In the name of cost-cutting, however, this Morrison government has taken the approach to Centrelink offices and Services Australia which isn't one where online complements that face-to-face service that so many need but is looking to replace it. Just outside my electorate in Mornington—which used to be part of Dunkley but is now part of the electorate of Flinders—there is a Medicare and Centrelink office. It's used by people in my electorate—predominantly pensioners from Mount Eliza and some from Frankston South—and it's used by people in the Mornington area. Some 800 people visited Mornington services centre every week before the pandemic. Yet, at the very start of this pandemic, this Morrison government made a decision in the dead of night and without any consultation with anyone—it would seem without consultation with the member for Flinders, who's the Minister for Health and Aged Care—to shut down that office. It was to go on 23 March 2020. It took an amazing community campaign to get a reprieve. It took locals from Mount Eliza and from Mornington. It took the Mornington support information service and the council. I got onboard with the campaign. It took petitions. It took interviews with the media. It took inquiries to the government to say, 'What are you doing?' for us to even get a reprieve for that centre for six months. It was only in September of this year that we finally heard that the Mornington Service Centre will stay open at least until March 2022. But, given the effort and the blowback from the community, we're confident we can keep that pressure on.

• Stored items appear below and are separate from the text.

Lemma rel_agrees s v : find_state s rel = Some v -> agrees s v.
Proof.
  intros Hf. pose proof Hrel as H. unfold rel_ok in H.
  apply andb_true_iff in H as [_ H]. rewrite forallb_forall in H.
  unfold find_state in Hf. destruct (List.find _ rel) as [[s' v']|] eqn:E; simplify_eq/=.
  apply List.find_some in E as [Hin Hs]. simpl in Hs. apply Z.eqb_eq in Hs as ->.
  specialize (H _ Hin). cbv beta iota in H. unfold state_ok in H.
  apply andb_true_iff in H as [H H3]. apply andb_true_iff in H as [H1 H2].
  apply bool_decide_eq_true in H1. split; [done| |].
  - destruct (yy_stop s) as [b|]; [|done]. exists b. split; [done|]. intros -> c.
    rewrite forallb_forall in H2.
    eapply bool_decide_eq_true, H2, list_elem_of_In, all_chars_spec.
  - intros c. rewrite forallb_forall in H3.
    specialize (H3 c (proj1 (list_elem_of_In _ _) (all_chars_spec c))).
    destruct (yy_next s c) as [s'|]; [|done]. apply bool_decide_eq_true in H3. eauto.
Qed.

Lemma rel_start : find_state yy_start rel = Some live_start.
Proof.
  pose proof Hrel as H. apply andb_true_iff in H as [H _].
  by apply bool_decide_eq_true in H.
Qed.

(** ** From states to texts *)

Definition live_after (w : list ascii) : live := foldl (fun v c => live_step c v) live_start w.

Lemma live_after_snoc w c : live_after (w ++ [c]) = live_step c (live_after w).
Proof. unfold live_after. by rewrite foldl_app. Qed.

Lemma live_after_spec w i u : live_matches (live_after w) i u <-> rule_matches i (w ++ u).
Proof.
  revert u. induction w as [|c w IH] using rev_ind; intros u.
  - apply live_start_spec.
  - rewrite live_after_snoc, live_step_spec, IH. by rewrite <- app_assoc.
Qed.

Lemma live_after_ordered w : ordered (live_after w).
Proof.
  induction w as [|c w IH] using rev_ind; [apply ordered_start|].
  rewrite live_after_snoc. by apply ordered_step.
Qed.

(** [act] is the first rule that matches [w]. *)
Definition first_rule (act : Z) (w : list ascii) : Prop :=
  act <> 0%Z /\ rule_matches act w /\ forall i, (i < act)%Z -> ~ rule_matches i w.

Lemma live_after_accept w :
  (live_accept (live_after w) = 0%Z /\ forall i, ~ rule_matches i w) \/
  first_rule (live_accept (live_after w)) w.
Proof.
  assert (E : forall i, live_matches (live_after w) i [] <-> rule_matches i w)
    by (intros i; rewrite live_after_spec; by rewrite app_nil_r).
  destruct (live_accept_spec (live_after w) (live_after_ordered w)) as [[H1 H2]|(H1 & H2 & H3)].
  - left. split; [done|]. intros i. rewrite <- E. apply H2.
  - right. split; [done|]. split; [by apply E|]. intros i Hi. rewrite <- E. by apply H3.
Qed.

Lemma one_char_accepted c : exists i, rule_matches i [c].
Proof.
  assert (H : forallb (fun c => negb (live_accept (live_after [c]) =? 0)%Z) all_chars = true)
    by (vm_compute; reflexivity).
  rewrite forallb_forall in H.
  specialize (H c (proj1 (list_elem_of_In _ _) (all_chars_spec c))).
  cbv beta in H. apply negb_true_iff, Z.eqb_neq in H.
  destruct (live_after_accept [c]) as [[H1 _]|(_ & H1 & _)].
  - contradiction.
  - by eexists.
Qed.

(** The scanner's memory of the last accepting state after reading [w]. *)
Definition last_ok (w : list ascii) (last : option (Z * nat)) : Prop :=
  match last with
  | None => forall k i, (k < length w)%nat -> ~ rule_matches i (take k w)
  | Some (ls, ln) =>
      (ln < length w)%nat /\
      (exists act, znth yy_accept ls = Some act /\ first_rule act (take ln w)) /\
      forall k i, (ln < k < length w)%nat -> ~ rule_matches i (take k w)
  end.

Lemma no_rule_nil i : ~ rule_matches i [].
Proof.
  assert (E : live_accept (live_after []) = 0%Z) by (vm_compute; reflexivity).
  destruct (live_after_accept []) as [[_ H]|[H _]]; [apply H|congruence].
Qed.

(** The new memory after one more character [c]. *)
Lemma last_ok_step w c s last :
  znth yy_accept s = Some (live_accept (live_after w)) ->
  last_ok w last ->
  last_ok (w ++ [c])
    (if (live_accept (live_after w) =? 0)%Z then last else Some (s, length w)).
Proof.
  intros Ha Hl. destruct (live_after_accept w) as [[E Hno]|Hf].
  - rewrite E, Z.eqb_refl. destruct last as [[ls ln]|]; simpl in *; rewrite length_app; simpl.
    + destruct Hl as (H1 & (act & H2 & H3) & H4). split; [lia|]. split.
      * exists act. split; [done|]. by rewrite take_app_le by lia.
      * intros k i Hk. rewrite take_app_le by lia.
        destruct (decide (k = length w)) as [->|]; [by rewrite take_ge by lia|].
        apply H4. lia.
    + intros k i Hk. rewrite take_app_le by lia.
      destruct (decide (k = length w)) as [->|]; [by rewrite take_ge by lia|]. apply Hl. lia.
  - destruct Hf as [Hz Hf]. destruct (Z.eqb_spec (live_accept (live_after w)) 0); [done|].
    simpl. rewrite length_app; simpl. split; [lia|]. split.
    + exists (live_accept (live_after w)). split; [done|].
      rewrite take_app_le, take_ge by lia. by split.
    + intros k i Hk. lia.
Qed.

(** What [yy_find_action] finds, when nothing longer than [w] can match. *)
Lemma find_action_spec w rest s last :
  w <> [] ->
  znth yy_accept s = Some (live_accept (live_after w)) ->
  last_ok w last ->
  (forall k i, (length w < k <= length (w ++ rest))%nat -> ~ rule_matches i (take k (w ++ rest))) ->
  exists act n, yy_find_action s (length w) last = Some (act, n) /\ longest_match (w ++ rest) act n.
Proof.
  intros Hw Ha Hl Hlong. unfold yy_find_action. rewrite Ha. simpl.
  assert (Hlen : (0 < length w)%nat) by (destruct w; simpl; [done|lia]).
  destruct (live_after_accept w) as [[E Hno]|(Hz & Hm & Hfirst)].
  - rewrite E, Z.eqb_refl. destruct last as [[ls ln]|]; simpl in *.
    + destruct Hl as (H1 & (act & H2 & H3 & H4 & H5) & H6). rewrite H2. simpl.
      exists act, ln. split; [done|].
      assert (Hln : ln <> 0%nat) by (intros ->; rewrite take_0 in H4; by eapply no_rule_nil).
      split; rewrite ?length_app, ?take_app_le by lia; try done; [lia|].
      intros i k Hk. destruct (decide (k <= length w)%nat).
      * rewrite take_app_le by lia. destruct (decide (k = length w)) as [->|].
        -- by rewrite take_ge by lia.
        -- apply H6. lia.
      * apply Hlong. rewrite length_app. lia.
    + exfalso. destruct w as [|c w]; [done|].
      destruct (one_char_accepted c) as [i Hi].
      destruct w as [|c' w]; [by eapply Hno|]. apply (Hl 1%nat i); simpl; [lia|done].
  - destruct (Z.eqb_spec (live_accept (live_after w)) 0); [done|].
    exists (live_accept (live_after w)), (length w). split; [done|].
    split; rewrite ?length_app; try lia; rewrite ?take_app_le, ?take_ge by lia; try done.
    intros i k Hk. apply Hlong. rewrite length_app. lia.
Qed.

Lemma yy_match_spec inp : forall w s last,
  find_state s rel = Some (live_after w) ->
  last_ok w last ->
  w ++ inp <> [] ->
  exists act n, yy_match s (length w) last inp = Some (act, n) /\ longest_match (w ++ inp) act n.
Proof.
  induction inp as [|c inp IH]; intros w s last Hs Hl Hne.
  - rewrite app_nil_r in Hne. apply (find_action_spec w [] s last Hne); [|done|].
    + apply (ag_accept _ _ (rel_agrees _ _ Hs)).
    + rewrite app_nil_r. intros. lia.
  - destruct (rel_agrees _ _ Hs) as [Ha _ Hn].
    destruct (Hn c) as (s' & Hs' & Hf'). rewrite <- live_after_snoc in Hf'.
    destruct (rel_agrees _ _ Hf') as [Ha' (b & Hb & Hdead) _].
    cbn [yy_match]. rewrite Ha. cbn. rewrite Hs'. cbn. rewrite Hb. cbn.
    pose proof (last_ok_step w c s last Ha Hl) as Hl'.
    replace (w ++ c :: inp) with ((w ++ [c]) ++ inp) in * by by rewrite <- app_assoc.
    replace (S (length w)) with (length (w ++ [c])) by (rewrite length_app; simpl; lia).
    destruct b.
    + apply find_action_spec; [by destruct w|done|done|].
      intros k i Hk Hm. rewrite take_app_ge in Hm by lia.
      apply live_after_spec in Hm.
      destruct inp as [|c' inp]; [rewrite app_nil_r in Hk; lia|].
      destruct (k - length (w ++ [c]))%nat eqn:Ek; [lia|]. simpl in Hm.
      apply live_step_spec in Hm. rewrite Hdead in Hm by done.
      destruct Hm as (r & Hr & _). by apply elem_of_nil in Hr.
    + apply IH; [done|done|]. by destruct w.
Qed.

End Agreement.

Lemma yy_match_start (inp : list ascii) :
  inp <> [] ->
  exists act n, yy_match yy_start 0 None inp = Some (act, n) /\ longest_match inp act n.
Proof.
  intros Hne. apply (yy_match_spec lex_rel lex_rel_ok inp [] yy_start None
           (rel_start lex_rel lex_rel_ok)); [|done].
  intros k i Hk. simpl in Hk. lia.
Qed.

(** C7: on every nonempty text the scanner's table automaton returns, and
    what it returns is the longest match of the rules of poise.l, the first
    rule among those that match that long. *)
Theorem yy_match_longest (inp : list ascii) :
  inp <> [] ->
  exists act n, yy_match yy_start 0 None inp = Some (act, n) /\ longest_match inp act n.
Proof. apply yy_match_start. Qed.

I was proud and pleased to be part of that campaign—for the people of my electorate, in Mount Eliza and Frankston South, who used Mornington Centrelink; for the people not in my electorate who needed to use that Centrelink service; and for the people in my electorate who used Frankston Centrelink, which would have been even more overwhelmed. This government is letting people down in their time of need, and it has to stop. The global pandemic isn't over, and the needs of our people for social services aren't over. (Time expired)

Photo of Julie OwensJulie Owens (Parramatta, Australian Labor Party) Share this | | Hansard source

There being no further speakers, the debate is adjourned and the resumption of the debate will be made an order of the day for the next sitting.